Yes, it’s hard at work not to be distracted by a phone call, email, or conversation – we’re usually doing all three at the same time. But just because you’re at work doesn’t mean you should check your situational awareness at the door. Today many companies are implementing situational awareness training for their employees. And if your company hasn’t, it never hurts to request that they do.
Much like in the steps above, situational awareness in the workplace includes observing and assessing your surroundings, avoiding too many distractions at one time, and having a plan in place of what to do should something happen. Additionally, many employees are opting to carry some form of body armor that can be used for personal protection. There are various types of body armor meant for personal protection, such as bulletproof bags and backpacks, lightweight soft armor inserts, and even bulletproof shirts.
Hand in hand with #6 above, it is vitally important to alert Human Resources of any personal safety threats you may be facing outside of the workplace, even if you want to keep your private life just that. Unfortunately, there have been several incidents of personal threats unintentionally finding their way into the workplace in a violent manner.
Situational awareness is not just something adults can do. Children can practice good situational awareness habits as well. I’ve written several blogs about my experience talking to my son about school shootings and purchasing protective armor for him.
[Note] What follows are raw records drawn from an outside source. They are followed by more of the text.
(** * p5py.opengl.renderer: the renderer abstraction and its OpenGL backend

    A shallow embedding of [p5py/opengl/renderer.py].  The Python classes
    [BaseRenderer] and [OpenGLRenderer] become two modules of functions in
    a state-and-exception monad.  The state holds everything the methods
    touch: the module-level sketch attributes, the OpenGL context (seen
    as the sequence of calls made to it, its buffer-name allocator and
    the uniform values of the program), and the renderer object's two
    attributes, [shader_program] and [geoms].

    The graphics API itself is not modelled: a call to it is recorded and
    does not fail.  What ctypes does on the way is modelled: the vertex
    coordinates are converted to single-precision floats, which raises
    [OverflowError] for an [int] beyond the doubles, and the indices are
    truncated to 32 bits.  The classes [Shader] and [ShaderProgram] live in
    [shader.py], the sketch attributes in [sketch.py] and [core.fill] in
    [core]; they are modelled as far as the renderer uses them.
    [__repr__] is left out. *)

From Stdlib Require Import ZArith String Ascii DecimalString.
From Stdlib Require Import DecimalZ DecimalPos.
From Stdlib Require SpecFloat.
From stdpp Require Import gmap strings list.

Local Open Scope string_scope.
Local Open Scope list_scope.

(** ** Python values and their [repr] *)

(** The value of a C [float] or [double]: a binary floating-point number
    of IEEE 754, as the Standard Library specifies them.  [GLfloat] is the
    ctypes type [c_float]. *)
Definition GLfloat : Type := SpecFloat.spec_float.

(** Vertex coordinates and colour components are Python numbers (mostly
    floats).  Their arithmetic plays no role in the renderer; all it does
    with them is to print them (in the cache key) and to hand them to
    OpenGL.  They are kept abstract behind their [repr] and their
    conversion to [GLfloat]: the single-precision value that ctypes stores
    for a number, or nothing when ctypes raises [OverflowError] instead. *)
Class Number (num : Type) := {
  repr_num : num → string;
  to_GLfloat : num → option GLfloat;
}.

(** [repr] of a Python [int]. *)
Definition repr_int (z : Z) : string :=
  NilZero.string_of_int (Z.to_int z).

(** The C [double] nearest to a Python [int], infinite when the [int] is
    beyond the range of the doubles. *)
Definition double_of_int (z : Z) : SpecFloat.spec_float :=
  SpecFloat.binary_normalize 53 1024 z 0 false.

(** The cast of a C [double] to a C [float]. *)
Definition float_of_double (d : SpecFloat.spec_float) : GLfloat :=
  match d with
  | SpecFloat.S754_finite s m e =>
      SpecFloat.binary_normalize 24 128 (SpecFloat.cond_Zopp s (Z.pos m)) e s
  | _ => d
  end.

(** A Python [int] stored in a [GLfloat]: ctypes takes its value as a
    double, which raises [OverflowError] for an [int] beyond the doubles,
    and casts the double to a float. *)
Definition int_to_GLfloat (z : Z) : option GLfloat :=
  match double_of_int z with
  | SpecFloat.S754_infinity _ => None
  | d => Some (float_of_double d)
  end.

#[global] Instance Z_Number : Number Z :=
  {| repr_num := repr_int; to_GLfloat := int_to_GLfloat |}.

(** [repr] of a tuple: [()], [(x,)], [(x, y, ...)]. *)
Definition repr_tuple {A} (r : A → string) (t : list A) : string :=
  match t with
  | [] => "()"
  | [x] => "(" +:+ r x +:+ ",)"
  | _ => "(" +:+ String.concat ", " (r <$> t) +:+ ")"
  end.

(** [repr] of a list: [[]], [[x]], [[x, y, ...]]. *)
Definition repr_list {A} (r : A → string) (l : list A) : string :=
  "[" +:+ String.concat ", " (r <$> l) +:+ "]".

(** ** Shapes *)

(** A shape as [test_render] builds it: an object whose [__dict__] holds
    [vertices], a list of coordinate tuples, and [faces], a list of index
    tuples, assigned in this order. *)
Record Shape (num : Type) := {
  vertices : list (list num);
  faces : list (list Z);
}.
Arguments vertices {num} _.
Arguments faces {num} _.

(** The coordinates of a shape convert to [GLfloat]. *)
Definition convertible `{Number num} (shape : Shape num) : Prop :=
  is_Some (mapM to_GLfloat (concat (vertices shape))).

#[global] Instance convertible_dec `{Number num} (shape : Shape num) :
  Decision (convertible shape).
Proof. unfold convertible. apply _. Defined.

(** [str(shape.__dict__)]. *)
Definition str_dict `{Number num} (shape : Shape num) : string :=
  "{'vertices': " +:+ repr_list (repr_tuple repr_num) (vertices shape) +:+
  ", 'faces': " +:+ repr_list (repr_tuple repr_int) (faces shape) +:+ "}".
Arguments str_dict : simpl never.

(** ** Sketch attributes *)

(** A colour.  The renderer only reads [normalized], which it unpacks
    into the four arguments of [glClearColor] and [glUniform4f]. *)
Record Color (num : Type) := {
  normalized : num * num * num * num;
}.
Arguments normalized {num} _.

(** The keys of [sketch._attrs] that the renderer reads. *)
Record SketchAttrs (num : Type) := {
  width : Z;
  height : Z;
  fill_enabled : bool;
  fill_color : Color num;
  stroke_enabled : bool;
  stroke_color : Color num;
  background_color : Color num;
}.
Arguments width {num} _.
Arguments height {num} _.
Arguments fill_enabled {num} _.
Arguments fill_color {num} _.
Arguments stroke_enabled {num} _.
Arguments stroke_color {num} _.
Arguments background_color {num} _.

(** ** The OpenGL context *)

Inductive GLenum :=
  | GL_DEPTH_TEST | GL_LEQUAL
  | GL_ARRAY_BUFFER | GL_ELEMENT_ARRAY_BUFFER | GL_STATIC_DRAW
  | GL_FLOAT | GL_UNSIGNED_INT
  | GL_TRIANGLES | GL_LINE_LOOP.

#[global] Instance GLenum_eq_dec : EqDecision GLenum.
Proof. solve_decision. Defined.

Definition GL_COLOR_BUFFER_BIT : Z := 0x4000.
Definition GL_DEPTH_BUFFER_BIT : Z := 0x0100.

(** The contents of a ctypes array handed to [glBufferData]. *)
Inductive buffer_data :=
  | GLfloat_array (xs : list GLfloat)
  | GLuint_array (xs : list Z).

(** Conversion of a Python [int] to [GLuint] (ctypes truncates). *)
Definition to_GLuint (z : Z) : Z := z mod 2 ^ 32.

(** One call made to the graphics API.  [glGenBuffers] carries the name
    it returned; [glUniform4f] names its location by the uniform's name.
    The last four are the calls of the shader objects. *)
Inductive gl_call (num : Type) :=
  | glEnable (cap : GLenum)
  | glDepthFunc (func : GLenum)
  | glViewport (x y w h : Z)
  | glGenBuffers (n : Z) (name : Z)
  | glBindBuffer (target : GLenum) (buffer : Z)
  | glBufferData (target : GLenum) (size : Z) (data : buffer_data)
      (usage : GLenum)
  | glGetAttribLocation (program : Z) (name : string)
  | glEnableVertexAttribArray (index : Z)
  | glVertexAttribPointer (index size : Z) (type : GLenum)
      (normalize : bool) (stride pointer : Z)
  | glDrawElements (mode : GLenum) (count : nat) (type : GLenum)
      (indices : Z)
  | glUniform4f (location : string) (v : num * num * num * num)
  | glClearColor (c : num * num * num * num)
  | glClear (mask : Z)
  | shader_compile (kind source : string)
  | shader_attach (kind : string) (program : Z)
  | program_link (program : Z)
  | program_activate (program : Z).
Arguments glEnable {num} _.
Arguments glDepthFunc {num} _.
Arguments glViewport {num} _ _ _ _.
Arguments glGenBuffers {num} _ _.
Arguments glBindBuffer {num} _ _.
Arguments glBufferData {num} _ _ _ _.
Arguments glGetAttribLocation {num} _ _.
Arguments glEnableVertexAttribArray {num} _.
Arguments glVertexAttribPointer {num} _ _ _ _ _ _.
Arguments glDrawElements {num} _ _ _ _.
Arguments glUniform4f {num} _ _.
Arguments glClearColor {num} _.
Arguments glClear {num} _.
Arguments shader_compile {num} _ _.
Arguments shader_attach {num} _ _.
Arguments program_link {num} _.
Arguments program_activate {num} _.

(** What the platform answers: whether it supports the renderer at all,
    which shader sources its compiler accepts, whether linking succeeds,
    the program name it hands out and the attribute locations. *)
Record Driver := {
  supported : bool;
  compiles : string → string → bool;
  links : bool;
  new_program : Z;
  attrib_location : Z → string → Z;
}.

(** ** The renderer object *)

(** The function a uniform is set with. *)
Inductive uniform_setter := glUniform4f_setter.

(** Modelled from the spec: the class [ShaderProgram] of [shader.py],
    which "owns a set of named uniform bindings (name → setter
    function)"; [pid] is the attribute the renderer reads. *)
Record ShaderProgram := {
  pid : Z;
  uniforms : gmap string uniform_setter;
}.

(** A value of [self.geoms]. *)
Record BufferEntry := {
  vertex_buffer : Z;
  index_buffer : Z;
  num_elements : nat;
}.

Record State (num : Type) := {
  sketch_attrs : SketchAttrs num;
  driver : Driver;
  gl_calls : list (gl_call num);
  gl_next_buffer : Z;
  gl_uniforms : gmap string (num * num * num * num);
  shader_program : ShaderProgram;
  geoms : gmap string BufferEntry;
}.
Arguments sketch_attrs {num} _.
Arguments driver {num} _.
Arguments gl_calls {num} _.
Arguments gl_next_buffer {num} _.
Arguments gl_uniforms {num} _.
Arguments shader_program {num} _.
Arguments geoms {num} _.
(** * Editor framework: windows, request/reply sessions, panel docking
      and package loading

    A shallow embedding of [lib/main/editor-window.js] and
    [lib/main/editor-panel.js] (the window registry, the per-window
    request/reply session table and the panel-to-window dock table), and of
    the package registry's load order as the specification describes it.

    JavaScript objects that are shared and mutated (the [EditorWindow]
    instances) live in a heap and are named by references; the module-level
    tables ([_windows], [_panel2windows], [_panel2argv]) are fields of one
    [World] record; everything the code does to the outside (IPC sends,
    native window calls, callbacks, profile writes, log messages) is appended
    to an effect log. *)

From Stdlib Require Import ZArith Lia Ascii String.
From stdpp Require Import base strings list pretty gmap relations.

#[local] Set Warnings "-register-all,-clear-no-such-hyp".

(* ===================================================================== *)
(** * JavaScript values, strings and objects *)
(* ===================================================================== *)

Module JS.

(** A function object is known by its identity; what a call of it does is
    asked of the world ([throws] below). *)
Abbreviation callback := nat (only parsing).

(** Numbers are integers, or [NaN]. *)
Inductive value :=
| Undefined
| Null
| Bool (b : bool)
| Num (n : Z)
| NaN
| Str (s : string)
| Fn (f : callback)
| Arr (elems : list value)
| Obj (fields : list (string * value)).

Definition typeof (v : value) : string :=
  match v with
  | Undefined => "undefined"
  | Null => "object"
  | Bool _ => "boolean"
  | Num _ => "number"
  | NaN => "number"
  | Str _ => "string"
  | Fn _ => "function"
  | Arr _ => "object"
  | Obj _ => "object"
  end.

(** [s.split(sep)] for a one-character separator: always at least one
    piece, and an empty piece on either side of a leading, trailing or
    doubled separator. *)
Fixpoint split (sep : ascii) (s : string) : list string :=
  match s with
  | EmptyString => [EmptyString]
  | String c s' =>
      if Ascii.eqb c sep then EmptyString :: split sep s'
      else match split sep s' with
           | [] => [String c EmptyString]
           | piece :: pieces => String c piece :: pieces
           end
  end.

(** [arr.join(sep)] on an array of strings; with [","] this is also what an
    array turns into when it is used as a property key or interpolated in a
    template string. *)
Definition join (sep : string) (arr : list string) : string :=
  String.concat sep arr.

(** [s.includes(c)] for a character [c]. *)
Fixpoint includes (c : ascii) (s : string) : bool :=
  match s with
  | EmptyString => false
  | String c' s' => Ascii.eqb c' c || includes c s'
  end.
(** * Fuzzy similarity and MMR re-ranking of [src/recommender.py]

    A shallow embedding of [FuzzySimilarity] and [FuzzyRecommender]
    together with the properties of the similarity-and-diversification
    engine.

    Modelling conventions.
    - Python floats are exact rationals ([Q]); numerical equality [==] of
      Python is [Qeq].  [np.sqrt] is [np_sqrt] below.
    - A Python [dict] is an association list in insertion order
      (keys are unique in every dict the code builds).
    - A pandas [DataFrame] is the list of its rows in iteration order; a row
      carries [movie_id], [title] and its genre columns.
    - Exceptions are values of [exn], carried by the [result] monad.
    - [list.sort] and [sorted] are stable; with [reverse=True] they keep
      elements of equal key in their original order.  They are modelled by
      a stable insertion sort, the unique stable arrangement for a total
      preorder on keys. *)

From Stdlib Require Import String List ZArith QArith Qminmax Bool Lia Lqa.
From Stdlib Require Import Permutation Sorted.
Import ListNotations.

Local Open Scope Q_scope.

(** ** Exceptions *)

Inductive exn : Type :=
| KeyError (key : string)
| ZeroDivisionError.

Inductive result (A : Type) : Type :=
| Ok (a : A)
| Raise (e : exn).

Arguments Ok {A} a.
Arguments Raise {A} e.

Definition bind {A B : Type} (c : result A) (k : A -> result B) : result B :=
  match c with
  | Ok a => k a
  | Raise e => Raise e
  end.

Notation "x <- c1 ;; c2" := (bind c1 (fun x => c2))
  (at level 61, c1 at next level, right associativity).

(** ** Numbers *)

(** [a < b] on floats, as a boolean. *)
Definition Qltb (a b : Q) : bool :=
  (Qnum a * QDen b <? Qnum b * QDen a)%Z.

(** Python's [min(a, b)]: the first argument unless the second is
    strictly smaller. *)
Definition py_min (a b : Q) : Q := if Qltb b a then b else a.

(** Python's [max(a, b)]: the first argument unless the second is
    strictly larger. *)
Definition py_max (a b : Q) : Q := if Qltb a b then b else a.

(** [np.sqrt] on a non-negative rational, rounded down to a multiple of
    [2^-52]; exact whenever numerator times denominator is a perfect
    square.  No theorem below depends on how the root is rounded. *)
Definition np_sqrt (x : Q) : Q :=
  Z.sqrt (Qnum x * QDen x * 2 ^ 104) # (Qden x * 2 ^ 52).

(** ** Dictionaries *)

Definition dict : Type := list (string * Q).

Fixpoint lookup (d : dict) (k : string) : option Q :=
  match d with
  | [] => None
  | (k', v) :: d' => if String.eqb k' k then Some v else lookup d' k
  end.

(** [d.get(k, default)] *)
Definition get (d : dict) (k : string) (default : Q) : Q :=
  match lookup d k with
  | Some v => v
  | None => default
  end.

(** [d[k]] *)
Definition getitem (d : dict) (k : string) : result Q :=
  match lookup d k with
  | Some v => Ok v
  | None => Raise (KeyError k)
  end.

(** [k in d] *)
Definition contains (d : dict) (k : string) : bool :=
  match lookup d k with
  | Some _ => true
  | None => false
  end.
Definition direct_step (o : call) (c : LRU (W := U)) (u : U)
    : outcome (result * LRU (W := U) * U) :=
  match o with
  | CallPurge seed =>
      let '(c, u) := Purge seed c u in Returns (NoResult, c, u)
  | CallAdd k v =>
      '(b, c, u) ← Add k v c u; Returns (Flag b, c, u)
  | CallGet k =>
      let '(v, ok, c) := Get k c in Returns (Lookup v ok, c, u)
  | CallContains k => Returns (Flag (Contains k c), c, u)
  | CallPeek k =>
      let '(v, ok) := Peek k c in Returns (Lookup v ok, c, u)
  | CallGetOrAdd k v =>
      let '(p, ok, c) := Get k c in
      if ok then Returns (LookupAdd p ok false, c, u)
      else '(b, c, u) ← Add k v c u; Returns (LookupAdd p ok b, c, u)
  | CallContainsOrAdd k v =>
      if Contains k c then Returns (FlagAdd true false, c, u)
      else '(b, c, u) ← Add k v c u; Returns (FlagAdd false b, c, u)
  | CallPeekOrAdd k v =>
      let '(p, ok) := Peek k c in
      if ok then Returns (LookupAdd p true false, c, u)
      else '(b, c, u) ← Add k v c u; Returns (LookupAdd p ok b, c, u)
  | CallRemove k =>
      let '(b, c, u) := Remove k c u in Returns (Flag b, c, u)
  | CallResize n =>
      '(n, c, u) ← Resize n c u; Returns (Count n, c, u)
  | CallResetWeightLimit t =>
      '(n, c, u) ← ResetWeightLimit t c u; Returns (Count n, c, u)
  | CallRemoveOldest =>
      let '(k, v, ok, c, u) := RemoveOldest c u in
      Returns (Oldest k v ok, c, u)
  | CallGetOldest =>
      let '(k, v, ok) := GetOldest c in Returns (Oldest k v ok, c, u)
  | CallKeys => Returns (KeyList (Keys c), c, u)
  | CallLen => Returns (Count (Len c), c, u)
  | CallWeightTotal => Returns (Count (WeightTotal c), c, u)
  end.

Fixpoint cache_run (os : list call) (c : lru.Cache (U := U)) (u : U)
    : outcome (list result * lru.Cache (U := U) * U) :=
  match os with
  | [] => Returns ([], c, u)
  | o :: os' =>
      '(r, c, u) ← cache_step o c u;
      '(rs, c, u) ← cache_run os' c u;
      Returns (r :: rs, c, u)
  end.

Fixpoint direct_run (os : list call) (c : LRU (W := U)) (u : U)
    : outcome (list result * LRU (W := U) * U) :=
  match os with
  | [] => Returns ([], c, u)
  | o :: os' =>
      '(r, c, u) ← direct_step o c u;
      '(rs, c, u) ← direct_run os' c u;
      Returns (r :: rs, c, u)
  end.
End runs.

(** A callback that records what it is told, oldest notification first. *)
Definition record_eviction {K V : Type} (k : K) (v : V) (u : list (K * V))
    : list (K * V) := u ++ [(k, v)].
Lemma dispatch_apart h firedAt automation r0 :
  bounded r0 → apart automation r0 (dispatch h firedAt automation r0).
Proof.
  intros Hb. pose proof (plain_refl r0 Hb) as H0.
  assert (Hone : ∀ r type sub,
            (∀ accelerator, sub ≠ GlobalShortcut accelerator) →
            plain r0 r [] →
            ∀ level text args stop,
              (∀ handle, holds stop handle → handle = nextHandle r) →
              (∀ accelerator, stop ≠ StopShortcut accelerator) →
              apart automation r0
                (setTrigger automation type stop
                   (triggerLogged level text args (subscribe automation type sub r).2))).
  { intros r type sub Hsub Hp level text args stop Hholds Hstop.
    apply (plain_apart_set automation r0 _ ([] ++ [nextHandle r])); [|intros handle Hh|done].
    - by apply plain_logged, plain_subscribe.
    - apply Hholds in Hh as ->. by apply list_elem_of_singleton. }
  unfold dispatch. destruct (a_triggerConfig automation) as [c|c|c|c| |c|c|c|c| ].
  - (* schedule *)
    unfold registerScheduleTrigger.
    destruct (truthy (sc_cron c)) as [cron|];
      [|by apply (plain_apart_none _ _ _ []), plain_logged].
    destruct (Cron_valid h cron (sc_timezone c));
      [|by apply (plain_apart_none _ _ _ []), plain_logged].
    rewrite subscribe_pair. cbv beta iota. by apply Hone.
  - (* file-change *)
    unfold registerFileChangeTrigger.
    destruct (fc_paths c) as [|path paths] eqn:Hpaths;
      [by apply (plain_apart_none _ _ _ []), plain_logged|].
    pose proof (watchPath_plain h automation r0 (path :: paths) r0 [] H0) as Hloop.
    destruct (foldl _ _ _) as [r1 watchers]. simpl in Hloop.
    destruct watchers as [|w ws]; [by apply (plain_apart_none _ _ _ [])|].
    by apply (plain_apart_set automation r0 _ (w :: ws)); [apply plain_logged|..].
  - (* hotkey *)
    unfold registerHotkeyTrigger.
    destruct (String.eqb (hk_accelerator c) "");
      [by apply (plain_apart_none _ _ _ []), plain_logged|].
    destruct (accelerator_valid h (hk_accelerator c)); cbn [negb];
      [|by apply (plain_apart_none _ _ _ []), plain_logged].
    destruct (shortcutTaken (hk_accelerator c) r0) eqn:Htaken; cbn [negb andb];
      [by apply (plain_apart_none _ _ _ []), plain_logged|].
    destruct (accelerator_free h (hk_accelerator c));
      [|by apply (plain_apart_none _ _ _ []), plain_logged].
    rewrite subscribe_pair. cbv beta iota. split.
    + intros handle l accelerator Hl Hge Hs. simpl in Hl.
      destruct (decide (nextHandle r0 = handle)) as [<-|Hne].
      * rewrite lookup_insert_eq in Hl. injection Hl as <-.
        unfold isShortcut in Hs. cbn [hl_sub] in Hs.
        apply String.eqb_eq in Hs as <-. done.
      * rewrite lookup_insert_ne in Hl by done. apply Hb in Hl. lia.
    + right. eexists. split; [reflexivity|]. split; [done|].
      intros accelerator [= <-]. split; [done|].
      apply shortcutTaken_spec. eexists (nextHandle r0), _. split.
      * simpl. apply lookup_insert_eq.
      * unfold isShortcut. cbn [hl_sub]. apply String.eqb_refl.
  - (* webhook *) by apply (plain_apart_none _ _ _ []), plain_logged.
  - (* deep-link *) by apply (plain_apart_none _ _ _ []), plain_logged.
  - (* app-event *)
    unfold registerAppEventTrigger.
    destruct (ae_events c) as [|eventName events] eqn:Hevents;
      [by apply (plain_apart_none _ _ _ []), plain_logged|].
    pose proof (listenApp_plain firedAt automation r0 (eventName :: events) r0 [] 0 H0)
      as Hloop.
    destruct (foldl _ _ _) as [[r1 handlers] k]. simpl in Hloop.
    destruct (negb (Nat.eqb (length handlers) 0)
              || includes "app-ready" (eventName :: events)).
    + by apply (plain_apart_set automation r0 _ handlers); [apply plain_logged|..].
    + by apply (plain_apart_none _ _ _ handlers).
  - (* power-event *)
    unfold registerPowerEventTrigger.
    destruct (pe_events c) as [|eventName events] eqn:Hevents;
      [by apply (plain_apart_none _ _ _ []), plain_logged|].
    pose proof (listenPower_plain automation r0 (eventName :: events) r0 [] H0) as Hloop.
    destruct (foldl _ _ _) as [r1 handlers]. simpl in Hloop.
    destruct handlers as [|x xs]; [by apply (plain_apart_none _ _ _ [])|].
    by apply (plain_apart_set automation r0 _ (x :: xs)); [apply plain_logged|..].
  - (* clipboard *)
    unfold registerClipboardTrigger.
    set (r1 := match truthy (cb_pattern c), compilePattern h (cb_pattern c) with
               | Some p, None => _
               | _, _ => r0
               end).
    assert (plain r0 r1 []) as H1.
    { subst r1. destruct (truthy (cb_pattern c)); [|done].
      destruct (compilePattern h (cb_pattern c)); [done|]. by apply plain_logged. }
    cbv zeta. rewrite subscribe_pair. cbv beta iota. by apply Hone.
  - (* folder-action *)
    unfold registerFolderActionTrigger.
    destruct (String.eqb (fa_folderPath c) "");
      [by apply (plain_apart_none _ _ _ []), plain_logged|].
    destruct (existsSync h (fa_folderPath c)); cbn [negb];
      [|by apply (plain_apart_none _ _ _ []), plain_logged].
    destruct (watch_ok h (fa_folderPath c));
      [|by apply (plain_apart_none _ _ _ []), plain_logged].
    rewrite subscribe_pair. cbv beta iota. apply Hone; try done.
    intros handle Hh. simpl in Hh. by apply list_elem_of_singleton in Hh.
  - (* manual *) by apply (plain_apart_none _ _ _ []).
Qed.
(** * gpt-turbo: the conversation engine

    A shallow embedding of [packages/lib/src/classes/ConversationConfig.ts]
    and [packages/lib/src/classes/Conversation.ts], with the properties of
    the configuration object (moderation tri-state, dry-mode fallback,
    trimmed context) and of the turn life cycle ([prompt], [functionPrompt],
    [reprompt], serialization). *)

From Stdlib Require Import List Arith NArith Bool String Ascii Lia.
From Stdlib Require Import DecimalString.
Import ListNotations.

Set Implicit Arguments.

(** ** JavaScript strings

    A JavaScript string is a sequence of UTF-16 code units.  Only two
    built-ins matter to the code: truthiness of a string (non-empty) and
    [String.prototype.trim]. *)
Module Js.

Definition jsstring := list N.

(** Literals of the development are written in ASCII. *)
Definition str (s : string) : jsstring :=
  map N_of_ascii (list_ascii_of_string s).

Definition jsstring_eqb (a b : jsstring) : bool :=
  if list_eq_dec N.eq_dec a b then true else false.

(** [!!s] for a string [s]. *)
Definition truthy (s : jsstring) : bool :=
  match s with [] => false | _ :: _ => true end.

(** [!!x] for a property that may still be [undefined]. *)
Definition truthy_opt {A} (t : A -> bool) (x : option A) : bool :=
  match x with Some a => t a | None => false end.

(** ECMAScript WhiteSpace and LineTerminator code points (all of them lie in
    the basic plane, so each is one code unit). *)
Definition is_ws (c : N) : bool :=
  match c with
  | 9 | 10 | 11 | 12 | 13 | 32 | 160 | 5760
  | 8192 | 8193 | 8194 | 8195 | 8196 | 8197 | 8198 | 8199 | 8200 | 8201 | 8202
  | 8232 | 8233 | 8239 | 8287 | 12288 | 65279 => true
  | _ => false
  end%N.

Fixpoint trimStart (s : jsstring) : jsstring :=
  match s with
  | [] => []
  | c :: s' => if is_ws c then trimStart s' else s
  end.

Definition trimEnd (s : jsstring) : jsstring := rev (trimStart (rev s)).

Definition trim (s : jsstring) : jsstring := trimEnd (trimStart s).

(** The first and the last code unit of [s], when there are any, are not
    white space. *)
Definition starts_clean (s : jsstring) : Prop :=
  match s with [] => True | c :: _ => is_ws c = false end.

Definition no_outer_whitespace (s : jsstring) : Prop :=
  starts_clean s /\ starts_clean (rev s).

Lemma trimStart_starts_clean s : starts_clean (trimStart s).
Proof.
  induction s as [|c s IH]; simpl; [exact I|].
  destruct (is_ws c) eqn:E; [exact IH | exact E].
Qed.

Lemma trimStart_fixed s : starts_clean s -> trimStart s = s.
Proof.
  destruct s as [|c s]; simpl; [reflexivity|].
  intros ->. reflexivity.
Qed.

Lemma trimStart_suffix s : exists w, s = w ++ trimStart s.
Proof.
  induction s as [|c s [w IH]]; simpl.
  - exists []. reflexivity.
  - destruct (is_ws c).
    + exists (c :: w). simpl. f_equal. exact IH.
    + exists []. reflexivity.
Qed.

Lemma trimEnd_prefix s : exists w, s = trimEnd s ++ w.
Proof.
  unfold trimEnd. destruct (trimStart_suffix (rev s)) as [w Hw].
  exists (rev w). rewrite <- rev_app_distr, <- Hw, rev_involutive. reflexivity.
Qed.

Lemma trimEnd_ends_clean s : starts_clean (rev (trimEnd s)).
Proof.
  unfold trimEnd. rewrite rev_involutive. apply trimStart_starts_clean.
Qed.

Lemma trimEnd_fixed s : starts_clean (rev s) -> trimEnd s = s.
Proof.
  intros H. unfold trimEnd. rewrite (trimStart_fixed _ H). apply rev_involutive.
Qed.

Lemma trimEnd_keeps_start s : starts_clean s -> starts_clean (trimEnd s).
Proof.
  intros H. destruct (trimEnd_prefix s) as [w Hw].
  destruct (trimEnd s) as [|c t]; [exact I|].
  rewrite Hw in H. exact H.
Qed.

Lemma trim_clean s : no_outer_whitespace (trim s).
Proof.
  split.
  - apply trimEnd_keeps_start, trimStart_starts_clean.
  - apply trimEnd_ends_clean.
Qed.

Lemma trim_fixed s : no_outer_whitespace s -> trim s = s.
Proof.
  intros [H1 H2]. unfold trim.
  rewrite (trimStart_fixed _ H1). apply trimEnd_fixed, H2.
Qed.

Lemma trim_idempotent s : trim (trim s) = trim s.
Proof. apply trim_fixed, trim_clean. Qed.

End Js.

(** ** ConversationConfig.ts *)
Module ConversationConfig.
Import Js.

(** [disableModeration?: boolean | "soft"] *)
Inductive DisableModeration := DMfalse | DMtrue | DMsoft.

(** [!!d]: the string "soft" is truthy. *)
Definition dm_truthy (d : DisableModeration) : bool :=
  match d with DMfalse => false | DMtrue | DMsoft => true end.

(** [d === "soft"] *)
Definition dm_is_soft (d : DisableModeration) : bool :=
  match d with DMsoft => true | _ => false end.

Section Config.

(** The request properties the constructor copies unread
    ([frequency_penalty], [presence_penalty], [max_tokens], [logit_bias],
    [stop], [temperature], [top_p], [user]), as one value. *)
Variable Knobs : Type.

(** [config/constants.ts] is not part of the sources: its values are taken
    as given. *)
Variable DEFAULT_CONTEXT : jsstring.
Variable DEFAULT_DRY : bool.
Variable DEFAULT_DISABLEMODERATION : DisableModeration.
Variable DEFAULT_MODEL : jsstring.
Variable DEFAULT_STREAM : bool.

(** [ConversationConfigParameters]: every property is optional. *)
Record ConversationConfigParameters := {
  p_context : option jsstring;
  p_dry : option bool;
  p_disableModeration : option DisableModeration;
  p_apiKey : option jsstring;
  p_model : option jsstring;
  p_stream : option bool;
  p_knobs : Knobs
}.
It is never too early to start introducing the concept of situational awareness to your children. For years parents have imparted the wisdom of “stranger danger”. That is teaching our children from a very early age one way to be situationally aware.
Most if not all schools utilize code red drills to help teach situational awareness and what to do should a mass shooting at school occur. I have also strongly and repeatedly emphasized the importance of “See Something, Say Something” to my seven-year-old. Whether it is an actual threat or something or someone that just seems off, telling an adult is a critically important step when it comes to preventing school shootings.
In the end, common sense and developing good situational awareness habits can help keep us safe and reduce the anxiety that many of us may feel in crowded public spaces these days. In other words, peace of mind.